Discount Retail Veterans Unite to Launch New Venture

A “dream team” of value-based retail veterans have come together to create a new business that will have wholesale, retail and e-commerce components.

The enterprise will include a wholesale division, to be called STL Global Sales, and retail and e-commerce businesses that will operate under the name Here Today.

The leadership team features Bill Shaner, former president and CEO of Save-A-Lot Stores and principal of Shaner Management Group; Tom Holley, former president and CEO of Grandpa’s Stores and founder/president of DEALS: Nothing Over a Dollar; Larry Tyler, Grandpa’s EVP of merchandising, Grandpa’s, DEALS and Save-A-Lot; Rick Meyer, EVP of real estate development for Grandpa’s, DEALS and Save-A-Lot, and principal of TAT Capital & Consulting; and Jeff Schneider, buyer/category expert, Grandpa’s, DEALS and Save-A-Lot, and founder of his own closeout and distribution business.

STL Global Sales will source and sell deeply discounted consumables and general merchandise across multiple categories to a network of wholesale contacts ranging from major national chains to small independent wholesalers and retailers. The team’s network of contacts, cultivated over decades, will allow them to identify and make opportunistic buys at remarkable prices. Those savings will be passed on to their customers, both on the wholesale and retail side. The wholesale side will also provide a unique solution for manufacturers for end-of-lifecycle products, including overstocks, expiring or retiring product lots, discontinued items, closeouts and seconds.

Later this year, the team plans to launch the retail and e-commerce divisions, opening the first four Here Today stores in the St. Louis market, where the company is based. The stores will offer a unique assortment of deeply discounted merchandise across numerous categories (grocery; refrigerated and frozen food; housewares; electronics and small appliances; storage solutions; health and beauty; home décor; seasonal; gifts; candy, etc.) all presented in an engaging, interactive shopping environment.

About half of the offerings will be consumables. Unlimited by a certain price point or category, the merchandise mix can and will be ever-changing.

“We believe that we can deliver exceptional values at a time when consumers place tremendous importance on saving both time and money,” Holley explained. “We’re taking the best parts of some of the other value-centric retail formats out there, blending in on-trend merchandise, pricing it to knock people’s socks off, and bundling it all in a store that is truly inspiring. In doing so, we believe we will transform the category of off-price retail.”

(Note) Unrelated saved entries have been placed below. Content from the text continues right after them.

(* ===== verification/Dtls.v ===== *)
(** * The post-quantum DTLS client object (pqc/dtls/dtls.c)

    The buffers around an OpenSSL connection: the handshake, the encryption of
    a message into [write_buf], the decryption of a record.  OpenSSL is the
    class [Dtls]: its SSL objects and memory BIOs are abstract, and the laws
    the client relies on are [DtlsLaws].  Bytes the C code never wrote are
    arguments ([..._stack]): the content the memory happened to have. *)

From S2P Require Import Prelude PqcDispatch.

(** ** OpenSSL *)

(** A call returns its [int] first.  [SSL_write] and [SSL_read] also change the
    memory BIO the SSL object writes to, or reads from. *)
Class Dtls := {
  ssl_t : Type;
  bio_t : Type;
  BIO_new_mem : bio_t;
  BIO_write : bio_t -> list Z -> Z * bio_t;
  BIO_read : bio_t -> Z -> Z * bio_t * list Z;
  BIO_should_retry : bio_t -> bool;
  SSL_get_error : ssl_t -> Z -> Z;
  SSL_write : ssl_t -> bio_t -> list Z -> Z * ssl_t * bio_t;
  SSL_read : ssl_t -> bio_t -> Z -> Z * ssl_t * bio_t * list Z;
}.

Ltac is_param a ::= lazymatch type of a with Dtls => idtac end.

Definition SSL_ERROR_NONE : Z := 0.
Definition SSL_ERROR_SSL : Z := 1.
Definition SSL_ERROR_WANT_READ : Z := 2.
Definition SSL_ERROR_WANT_WRITE : Z := 3.
Definition SSL_ERROR_SYSCALL : Z := 5.
Definition SSL_ERROR_ZERO_RETURN : Z := 6.
Definition X509_V_OK : Z := 0.

(** Memory BIOs are byte queues; a connection delivers what it is given. *)
Class DtlsLaws (d : Dtls) := {
  bio_contents : bio_t -> list Z;
  (** [connected a b]: what [a] writes, [b] can read. *)
  connected : ssl_t -> ssl_t -> Prop;
  (** The record [SSL_write] makes of a message. *)
  record_of : ssl_t -> list Z -> list Z;
  record_overhead : Z;
  BIO_new_empty : bio_contents BIO_new_mem = [];
  BIO_write_appends b data : data <> [] ->
    exists b', BIO_write b data = (zlen data, b') /\ bio_contents b' = bio_contents b ++ data;
  BIO_read_takes b cap : bio_contents b <> [] -> zlen (bio_contents b) <= cap ->
    exists b', BIO_read b cap = (zlen (bio_contents b), b', bio_contents b) /\ bio_contents b' = [];
  record_size s m : zlen m < zlen (record_of s m) <= zlen m + record_overhead;
  SSL_write_seals a b w m : connected a b -> 0 < zlen m <= 16384 ->
    exists a' w', SSL_write a w m = (zlen m, a', w') /\
      bio_contents w' = bio_contents w ++ record_of a m /\ SSL_get_error a' (zlen m) = SSL_ERROR_NONE;
  (** A datagram that begins with the next record of the peer gives its
      message; what follows the record is not one, and is dropped. *)
  SSL_read_opens a b w r m junk cap : connected a b -> 0 < zlen m <= cap ->
    bio_contents r = record_of a m ++ junk ->
    exists b' r', SSL_read b r cap = (zlen m, b', r', m) /\ bio_contents r' = [] /\
      connected (snd (fst (SSL_write a w m))) b';
}.

Section Client.
Context `{d : Dtls}.

(** ** The client *)

Inductive ssl_ptr : Type := SslNull | SslLive (s : ssl_t) | SslFreed.

(** A pointer to a heap buffer is its content.  [leaked] counts the bytes of
    buffers to which no pointer is left. *)
Record Client := mk_client {
  c_ssl : ssl_ptr;
  rbio : option bio_t;
  wbio : option bio_t;
  write_buf : option (list Z);
  write_len : Z;
  encrypt_buf : option (list Z);
  encrypt_len : Z;
  plain_text_size : Z;
  c_sd : Z;
  handshake_done : Z;
  leaked : Z;
}.
#[export] Instance eta_client : RecordEta Client :=
  fld (fld (fld (fld (fld (fld (fld (fld (fld (fld (fld (fun _ => mk_client) c_ssl) rbio) wbio) write_buf)
    write_len) encrypt_buf) encrypt_len) plain_text_size) c_sd) handshake_done) leaked.

(** [ssl] is the result of SSL_new, with the groups and the mode set. *)
Definition _q_ssl_client_init_v1 (ssl : option ssl_t) (fd plain_text_size : Z) : Z * Client :=
  match ssl with
  | None => (-1, mk_client SslNull None None None 0 None 0 0 0 0 0)
  | Some s => (0, mk_client (SslLive s) None None None 0 None 0 plain_text_size fd 0 0)
  end.

Inductive sslstatus : Type := SSLSTATUS_OK | SSLSTATUS_WANT_IO | SSLSTATUS_FAIL.
#[export] Instance sslstatus_eq_dec : EqDecision sslstatus.
Proof. solve_decision. Defined.

Definition _q_get_ssl_status_v1 (ssl : ssl_t) (n : Z) : sslstatus :=
  let err := SSL_get_error ssl n in
  if err =? SSL_ERROR_NONE then SSLSTATUS_OK
  else if (err =? SSL_ERROR_WANT_WRITE) || (err =? SSL_ERROR_WANT_READ) then SSLSTATUS_WANT_IO
  else SSLSTATUS_FAIL.

Definition live (p : ssl_ptr) : outcome ssl_t :=
  match p with SslLive s => Ok s | SslNull => Fault NullDeref | SslFreed => Fault Dangling end.

(** ** Handshake *)

(** One attempt on the socket: what SSL_do_handshake returned, the error code,
    the SSL object after it, whether the peer sent a certificate, and the
    result of its verification. *)
Record hs_attempt := mk_hs { hs_ret : Z; hs_err : Z; hs_ssl : ssl_t; hs_peer_cert : bool; hs_verify : Z }.

(** The memory BIOs can always be made. *)
Definition _q_do_ssl_handshake_v1 (c : Client) (a : hs_attempt) : outcome (sslstatus * Client) :=
  _ ← live (c_ssl c);
  let c := c <| c_ssl := SslLive (hs_ssl a) |> in
  if hs_ret a <=? 0 then
    if (hs_err a =? SSL_ERROR_WANT_READ) || (hs_err a =? SSL_ERROR_WANT_WRITE)
    then Ok (SSLSTATUS_WANT_IO, c)
    else Ok (SSLSTATUS_FAIL, c <| c_ssl := SslFreed |>)
  else if negb (hs_verify a =? X509_V_OK) then Ok (SSLSTATUS_FAIL, c)
  else
    (* the subject of the certificate is printed *)
    _ ← require (hs_peer_cert a) NullDeref;
    Ok (SSLSTATUS_OK, c <| rbio := Some BIO_new_mem |> <| wbio := Some BIO_new_mem |>).

(** ** Encryption *)

Definition buf_size (p : option (list Z)) : Z := match p with Some b => zlen b | None => 0 end.

Definition _q_send_unenc_bytes_v1 (c : Client) (buf : list Z) (buf_len : Z) : outcome Client :=
  data ← of_option OutOfBounds (zslice buf 0 buf_len);
  Ok (c <| leaked := leaked c + buf_size (encrypt_buf c) |>
        <| encrypt_buf := Some data |> <| encrypt_len := buf_len |>).

(** [allocate_and_copy] on [write_buf], and the length. *)
Definition _q_queue_enc_bytes_v1 (c : Client) (buf : list Z) (buf_len : Z) : outcome Client :=
  data ← of_option OutOfBounds (zslice buf 0 buf_len);
  Ok (c <| write_buf := Some data |> <| write_len := buf_len |>).

(** The body of the loop: [None] for [continue]. *)
Definition encrypt_once (c : Client) : outcome (option Z * Client) :=
  s ← live (c_ssl c);
  w ← of_option NullDeref (wbio c);
  b ← of_option NullDeref (encrypt_buf c);
  plain ← of_option OutOfBounds (zslice b 0 (encrypt_len c));
  let '(n, s, w) := SSL_write s w plain in
  let c := c <| c_ssl := SslLive s |> <| wbio := Some w |> in
  let status := _q_get_ssl_status_v1 s n in
  let finish c := Ok (Some (if bool_decide (status = SSLSTATUS_FAIL) then -1 else 0), c) in
  if n >? 0 then
    rest ← of_option OutOfBounds (zslice b n (encrypt_len c - n));
    let c := c <| encrypt_len := encrypt_len c - n |> in
    let c := if encrypt_len c =? 0 then c else c <| encrypt_buf := Some rest |> in
    let '(bytes_read, w, buf) := BIO_read w (plain_text_size c) in
    let c := c <| wbio := Some w |> in
    if bytes_read >? 0 then c ← _q_queue_enc_bytes_v1 c buf bytes_read; finish c
    else if negb (BIO_should_retry w) then Ok (None, c)
    else Ok (Some (-1), c)
  else finish c.

Fixpoint encrypt_loop (fuel : nat) (c : Client) : outcome (Z * Client) :=
  match fuel with
  | O => Fault Diverge
  | S fuel =>
      if encrypt_len c >? 0 then
        '(r, c) ← encrypt_once c;
        match r with Some r => Ok (r, c) | None => encrypt_loop fuel c end
      else Ok (0, c)
  end.

(** The global dispatch table and state machine are initialised; their values
    are not used. *)
Definition _q_encrypt_buffer_v1 (c : Client) : outcome (Z * Client) :=
  encrypt_loop (S (Z.to_nat (encrypt_len c))) c.

Definition _q_msg_encrypt_v1 (c : Client) (buf : list Z) (buf_len : Z) : outcome (Z * Client) :=
  c ← _q_send_unenc_bytes_v1 c buf buf_len;
  _q_encrypt_buffer_v1 c.

(** ** Decryption *)

(** [buf_copy] is a local array of [plain_text_size] bytes; all of it is copied
    to [dst]. *)
Definition _q_read_enc_bytes_v1 (c : Client) (src : list Z) (src_len : Z) (dst buf_copy_stack : list Z)
    : outcome (Z * Client * list Z) :=
  if src_len >? 0 then
    r ← of_option NullDeref (rbio c);
    data ← of_option OutOfBounds (zslice src 0 src_len);
    let '(n, r) := BIO_write r data in
    let c := c <| rbio := Some r |> in
    if n <=? 0 then Ok (-1, c, dst)
    else
      s ← live (c_ssl c);
      let '(n, s, r, plain) := SSL_read s r (plain_text_size c) in
      let c := c <| c_ssl := SslLive s |> <| rbio := Some r |> in
      if n >? 0 then
        buf_copy ← of_option OutOfBounds (zblit buf_copy_stack 0 plain);
        buf_copy ← of_option OutOfBounds (zslice buf_copy 0 (plain_text_size c));
        dst ← of_option OutOfBounds (zblit dst 0 buf_copy);
        Ok (0, c, dst)
      else Ok (0, c, dst)
  else Ok (0, c, dst).

Definition _q_msg_decrypt_v1 (c : Client) (src : list Z) (src_len : Z) (dst buf_copy_stack : list Z)
    : outcome (Client * list Z) :=
  '(_, c, dst) ← _q_read_enc_bytes_v1 c src src_len dst buf_copy_stack;
  Ok (c, dst).

Definition _q_sock_read_v1 (c : Client) (buf : list Z) (buf_len : Z) : outcome (Z * Client) :=
  r ← of_option NullDeref (rbio c);
  data ← of_option OutOfBounds (zslice buf 0 buf_len);
  let '(n, r) := BIO_write r data in
  Ok (if n =? -1 then -1 else 0, c <| rbio := Some r |>).

(** The SSL object and the three allocations are freed; a second free faults. *)
Definition _q_cleanup_ssl_client_v1 (c : Client) : outcome unit :=
  match c_ssl c with SslFreed => Fault Dangling | _ => Ok tt end.

End Client.
Arguments Client : clear implicits.
Arguments Client d : rename.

The store format will likely be in the range of 15,000 to 20,000 square feet, located in accessible, high-traffic neighborhood strip centers. The team has hired Gensler, a global architecture and design firm, to develop the store prototype and build the first locations. No sites have been chosen yet. Plans call for expanding the concept from its Midwestern base, with hundreds of Here Today stores projected nationwide within five years. The e-commerce website will be live by mid-2013. In the first year, the company plans to hire approximately 150 team members locally.

In July 2012, the holding company GPO Merchants & Operators LLC was formed after completing their capital raise, which included a significant investment by the management team.

At various points in their careers, all of the executives worked with each other, with Holley, Meyer, Tyler and Schneider going back decades to their days with the Holley family-owned Grandpa’s chain (originally called Grandpa Pidgeon’s), started in 1954 by Tom’s grandparents, Tom and Mildred Pidgeon.

For Shaner, the opportunity to join the group of entrepreneurs was incentive to forego the corporate world. “This group has deep corporate experience,” he said, “but at heart, we’re a very entrepreneurial bunch who is excited about building something from the ground up.”

The “daily deal” mentality created by companies like Groupon has created a culture where people expect exceptional values. Pair that value-seeking mentality with the viral nature of social media and the technology advancements that have made bargain hunting a finger-tip exercise – the result is a cultural shift in the way consumers shop. Here Today will capitalize on that shift, using technology-driven tools to communicate and engage with customers.


IN THE PHOTO: (from left) Larry Tyler, Jeff Schneider, Tom Holley and Rick Meyer; (front) Bill Shaner.